[Task goal] Take the lines from the beginning of the data below through the line holding "rewrite Hi', Hj' in *. by apply (to_distinct" and return exactly those.

Top of Data extract

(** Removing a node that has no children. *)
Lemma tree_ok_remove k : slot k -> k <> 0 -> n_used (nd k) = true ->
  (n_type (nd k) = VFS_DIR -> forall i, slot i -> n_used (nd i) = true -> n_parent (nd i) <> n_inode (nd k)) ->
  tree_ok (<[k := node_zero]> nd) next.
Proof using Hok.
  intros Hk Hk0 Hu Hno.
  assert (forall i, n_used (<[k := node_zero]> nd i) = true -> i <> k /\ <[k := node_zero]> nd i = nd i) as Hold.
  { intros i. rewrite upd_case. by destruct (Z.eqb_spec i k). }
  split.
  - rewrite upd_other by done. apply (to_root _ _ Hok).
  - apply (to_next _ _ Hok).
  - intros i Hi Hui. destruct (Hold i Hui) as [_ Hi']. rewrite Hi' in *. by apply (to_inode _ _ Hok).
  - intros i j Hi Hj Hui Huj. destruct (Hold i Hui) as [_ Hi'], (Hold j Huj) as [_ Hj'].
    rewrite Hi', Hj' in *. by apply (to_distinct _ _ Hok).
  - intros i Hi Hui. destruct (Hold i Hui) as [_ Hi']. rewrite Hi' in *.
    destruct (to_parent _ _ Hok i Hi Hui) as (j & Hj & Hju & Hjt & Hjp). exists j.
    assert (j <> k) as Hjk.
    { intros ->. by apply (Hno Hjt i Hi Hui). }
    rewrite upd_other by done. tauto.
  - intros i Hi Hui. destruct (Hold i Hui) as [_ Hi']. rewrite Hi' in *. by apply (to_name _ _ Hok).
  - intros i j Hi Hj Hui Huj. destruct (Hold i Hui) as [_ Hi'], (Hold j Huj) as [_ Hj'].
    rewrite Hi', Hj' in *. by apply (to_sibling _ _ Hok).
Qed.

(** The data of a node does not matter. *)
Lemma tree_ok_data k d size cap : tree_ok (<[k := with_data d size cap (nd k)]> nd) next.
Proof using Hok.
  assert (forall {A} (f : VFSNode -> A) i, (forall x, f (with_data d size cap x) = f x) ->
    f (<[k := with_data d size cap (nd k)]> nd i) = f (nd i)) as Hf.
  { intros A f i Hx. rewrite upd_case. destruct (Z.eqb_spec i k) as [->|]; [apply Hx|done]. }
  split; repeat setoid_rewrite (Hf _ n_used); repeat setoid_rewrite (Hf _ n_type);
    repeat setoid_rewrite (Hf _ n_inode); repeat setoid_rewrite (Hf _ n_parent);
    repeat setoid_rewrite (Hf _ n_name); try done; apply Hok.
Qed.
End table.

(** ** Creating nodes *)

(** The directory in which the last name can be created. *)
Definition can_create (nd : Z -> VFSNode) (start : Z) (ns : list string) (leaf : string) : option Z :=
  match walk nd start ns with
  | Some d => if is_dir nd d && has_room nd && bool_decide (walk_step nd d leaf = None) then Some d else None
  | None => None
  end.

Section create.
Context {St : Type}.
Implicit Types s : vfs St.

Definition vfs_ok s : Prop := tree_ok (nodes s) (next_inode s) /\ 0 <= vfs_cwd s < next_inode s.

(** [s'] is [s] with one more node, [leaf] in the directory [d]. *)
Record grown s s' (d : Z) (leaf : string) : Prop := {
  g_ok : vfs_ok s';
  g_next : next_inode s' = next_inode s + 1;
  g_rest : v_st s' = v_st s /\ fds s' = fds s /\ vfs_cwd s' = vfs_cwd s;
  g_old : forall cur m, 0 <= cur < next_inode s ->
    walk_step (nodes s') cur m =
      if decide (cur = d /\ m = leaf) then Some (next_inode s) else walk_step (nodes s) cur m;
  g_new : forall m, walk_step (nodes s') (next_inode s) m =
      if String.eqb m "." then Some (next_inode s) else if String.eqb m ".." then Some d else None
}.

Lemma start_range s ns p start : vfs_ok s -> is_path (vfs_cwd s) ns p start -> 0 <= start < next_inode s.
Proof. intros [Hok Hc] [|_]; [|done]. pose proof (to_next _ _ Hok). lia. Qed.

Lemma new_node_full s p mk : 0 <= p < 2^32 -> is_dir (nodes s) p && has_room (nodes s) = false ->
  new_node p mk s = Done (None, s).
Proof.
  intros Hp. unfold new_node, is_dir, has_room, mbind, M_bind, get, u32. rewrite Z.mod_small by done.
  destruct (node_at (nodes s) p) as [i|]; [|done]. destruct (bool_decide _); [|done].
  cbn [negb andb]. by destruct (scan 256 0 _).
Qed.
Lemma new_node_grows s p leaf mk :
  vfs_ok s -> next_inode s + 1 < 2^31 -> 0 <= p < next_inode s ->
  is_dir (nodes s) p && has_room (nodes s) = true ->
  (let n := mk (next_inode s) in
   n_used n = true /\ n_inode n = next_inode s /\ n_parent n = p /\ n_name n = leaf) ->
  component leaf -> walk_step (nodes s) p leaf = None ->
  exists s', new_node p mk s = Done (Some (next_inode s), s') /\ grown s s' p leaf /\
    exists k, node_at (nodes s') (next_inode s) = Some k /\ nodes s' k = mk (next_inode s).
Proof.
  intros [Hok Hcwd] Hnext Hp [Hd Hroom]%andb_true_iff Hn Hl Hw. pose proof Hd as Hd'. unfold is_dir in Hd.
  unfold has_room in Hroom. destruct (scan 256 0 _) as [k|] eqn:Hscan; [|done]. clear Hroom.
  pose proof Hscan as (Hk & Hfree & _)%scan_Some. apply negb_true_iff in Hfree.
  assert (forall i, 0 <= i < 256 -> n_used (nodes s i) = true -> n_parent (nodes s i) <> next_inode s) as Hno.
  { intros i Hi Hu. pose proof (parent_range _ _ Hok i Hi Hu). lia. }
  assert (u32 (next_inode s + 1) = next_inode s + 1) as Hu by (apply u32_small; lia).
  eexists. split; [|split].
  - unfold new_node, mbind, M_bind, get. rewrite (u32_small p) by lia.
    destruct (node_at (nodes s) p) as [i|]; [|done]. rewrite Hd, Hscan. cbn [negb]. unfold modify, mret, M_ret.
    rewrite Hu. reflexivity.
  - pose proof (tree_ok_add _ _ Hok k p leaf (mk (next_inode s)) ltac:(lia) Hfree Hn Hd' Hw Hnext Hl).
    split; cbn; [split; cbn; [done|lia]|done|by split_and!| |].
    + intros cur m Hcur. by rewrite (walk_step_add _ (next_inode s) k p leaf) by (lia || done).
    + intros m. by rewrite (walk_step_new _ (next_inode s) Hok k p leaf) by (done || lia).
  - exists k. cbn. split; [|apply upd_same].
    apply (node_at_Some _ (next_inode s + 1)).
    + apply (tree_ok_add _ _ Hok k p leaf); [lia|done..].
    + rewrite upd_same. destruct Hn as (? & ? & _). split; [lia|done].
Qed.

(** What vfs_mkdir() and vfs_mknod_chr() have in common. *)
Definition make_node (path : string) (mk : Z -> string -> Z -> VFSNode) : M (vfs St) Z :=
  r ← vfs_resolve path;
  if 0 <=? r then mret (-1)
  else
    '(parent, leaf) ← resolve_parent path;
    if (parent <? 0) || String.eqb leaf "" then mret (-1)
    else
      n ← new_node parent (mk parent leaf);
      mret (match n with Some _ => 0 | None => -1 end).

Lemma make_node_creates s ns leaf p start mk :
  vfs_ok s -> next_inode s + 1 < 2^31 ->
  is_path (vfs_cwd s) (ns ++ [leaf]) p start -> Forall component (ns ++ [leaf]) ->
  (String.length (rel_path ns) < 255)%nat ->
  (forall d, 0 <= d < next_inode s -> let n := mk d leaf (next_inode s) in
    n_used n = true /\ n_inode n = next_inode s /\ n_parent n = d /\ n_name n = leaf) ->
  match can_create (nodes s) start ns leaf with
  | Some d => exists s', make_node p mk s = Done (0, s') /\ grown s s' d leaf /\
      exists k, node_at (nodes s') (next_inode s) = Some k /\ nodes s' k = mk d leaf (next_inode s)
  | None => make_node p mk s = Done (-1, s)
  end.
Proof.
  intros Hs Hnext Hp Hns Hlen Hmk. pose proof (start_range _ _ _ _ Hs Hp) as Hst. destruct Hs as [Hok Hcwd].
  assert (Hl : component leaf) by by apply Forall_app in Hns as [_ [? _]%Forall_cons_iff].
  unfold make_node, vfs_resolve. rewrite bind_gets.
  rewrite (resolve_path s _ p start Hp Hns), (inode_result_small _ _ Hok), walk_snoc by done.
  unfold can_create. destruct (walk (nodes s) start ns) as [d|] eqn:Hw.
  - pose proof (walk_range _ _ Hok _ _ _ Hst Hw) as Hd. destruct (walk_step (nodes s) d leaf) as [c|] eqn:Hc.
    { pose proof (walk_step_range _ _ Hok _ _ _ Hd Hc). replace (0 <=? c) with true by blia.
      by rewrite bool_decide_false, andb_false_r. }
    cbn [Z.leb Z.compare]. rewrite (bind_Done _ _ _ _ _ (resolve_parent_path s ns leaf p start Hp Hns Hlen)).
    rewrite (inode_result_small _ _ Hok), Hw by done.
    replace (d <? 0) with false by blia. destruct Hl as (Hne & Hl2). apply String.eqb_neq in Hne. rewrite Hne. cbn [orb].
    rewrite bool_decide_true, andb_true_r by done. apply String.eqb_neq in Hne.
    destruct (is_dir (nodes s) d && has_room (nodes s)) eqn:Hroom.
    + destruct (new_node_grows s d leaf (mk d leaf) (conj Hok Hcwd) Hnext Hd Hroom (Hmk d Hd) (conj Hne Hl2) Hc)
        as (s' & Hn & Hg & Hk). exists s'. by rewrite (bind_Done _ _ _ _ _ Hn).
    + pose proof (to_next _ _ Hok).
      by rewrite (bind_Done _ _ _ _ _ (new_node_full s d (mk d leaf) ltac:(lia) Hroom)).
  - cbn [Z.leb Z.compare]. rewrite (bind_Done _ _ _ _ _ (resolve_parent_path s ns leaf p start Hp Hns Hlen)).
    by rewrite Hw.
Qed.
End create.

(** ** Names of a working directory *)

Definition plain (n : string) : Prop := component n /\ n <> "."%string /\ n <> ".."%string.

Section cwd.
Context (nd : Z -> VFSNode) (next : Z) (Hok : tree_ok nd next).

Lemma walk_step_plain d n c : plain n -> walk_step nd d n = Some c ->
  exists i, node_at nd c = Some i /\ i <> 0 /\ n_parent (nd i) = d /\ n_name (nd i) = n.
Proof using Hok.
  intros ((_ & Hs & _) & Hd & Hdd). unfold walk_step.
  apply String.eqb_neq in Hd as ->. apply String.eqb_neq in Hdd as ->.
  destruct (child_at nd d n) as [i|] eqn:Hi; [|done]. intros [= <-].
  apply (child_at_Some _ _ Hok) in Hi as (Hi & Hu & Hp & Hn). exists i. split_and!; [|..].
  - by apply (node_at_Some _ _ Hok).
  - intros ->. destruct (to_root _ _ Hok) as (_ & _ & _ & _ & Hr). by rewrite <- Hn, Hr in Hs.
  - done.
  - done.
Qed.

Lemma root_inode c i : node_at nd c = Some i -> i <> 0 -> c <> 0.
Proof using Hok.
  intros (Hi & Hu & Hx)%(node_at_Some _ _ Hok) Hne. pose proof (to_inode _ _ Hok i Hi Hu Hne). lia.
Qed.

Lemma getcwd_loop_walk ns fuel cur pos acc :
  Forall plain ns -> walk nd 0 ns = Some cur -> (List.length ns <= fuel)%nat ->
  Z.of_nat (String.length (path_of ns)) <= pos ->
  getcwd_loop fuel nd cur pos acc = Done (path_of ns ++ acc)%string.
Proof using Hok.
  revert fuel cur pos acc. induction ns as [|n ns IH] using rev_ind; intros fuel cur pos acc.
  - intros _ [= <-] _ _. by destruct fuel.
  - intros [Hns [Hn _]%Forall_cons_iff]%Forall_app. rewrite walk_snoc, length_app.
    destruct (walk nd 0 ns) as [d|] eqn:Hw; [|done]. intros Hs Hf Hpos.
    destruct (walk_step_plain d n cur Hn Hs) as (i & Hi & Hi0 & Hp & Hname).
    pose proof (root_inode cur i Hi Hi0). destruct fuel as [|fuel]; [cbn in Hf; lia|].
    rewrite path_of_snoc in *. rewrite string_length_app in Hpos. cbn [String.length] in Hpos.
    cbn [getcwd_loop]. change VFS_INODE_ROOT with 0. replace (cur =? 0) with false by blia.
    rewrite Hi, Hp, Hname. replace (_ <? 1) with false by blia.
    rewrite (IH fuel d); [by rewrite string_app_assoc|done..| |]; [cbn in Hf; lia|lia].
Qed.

Bottom of Data extract

[Solution to the exercise]
(** Removing a node that has no children. *)
Lemma tree_ok_remove k : slot k -> k <> 0 -> n_used (nd k) = true ->
  (n_type (nd k) = VFS_DIR -> forall i, slot i -> n_used (nd i) = true -> n_parent (nd i) <> n_inode (nd k)) ->
  tree_ok (<[k := node_zero]> nd) next.
Proof using Hok.
  intros Hk Hk0 Hu Hno.
  assert (forall i, n_used (<[k := node_zero]> nd i) = true -> i <> k /\ <[k := node_zero]> nd i = nd i) as Hold.
  { intros i. rewrite upd_case. by destruct (Z.eqb_spec i k). }
  split.
  - rewrite upd_other by done. apply (to_root _ _ Hok).
  - apply (to_next _ _ Hok).
  - intros i Hi Hui. destruct (Hold i Hui) as [_ Hi']. rewrite Hi' in *. by apply (to_inode _ _ Hok).
  - intros i j Hi Hj Hui Huj. destruct (Hold i Hui) as [_ Hi'], (Hold j Huj) as [_ Hj'].
    rewrite Hi', Hj' in *. by apply (to_distinct _ _ Hok).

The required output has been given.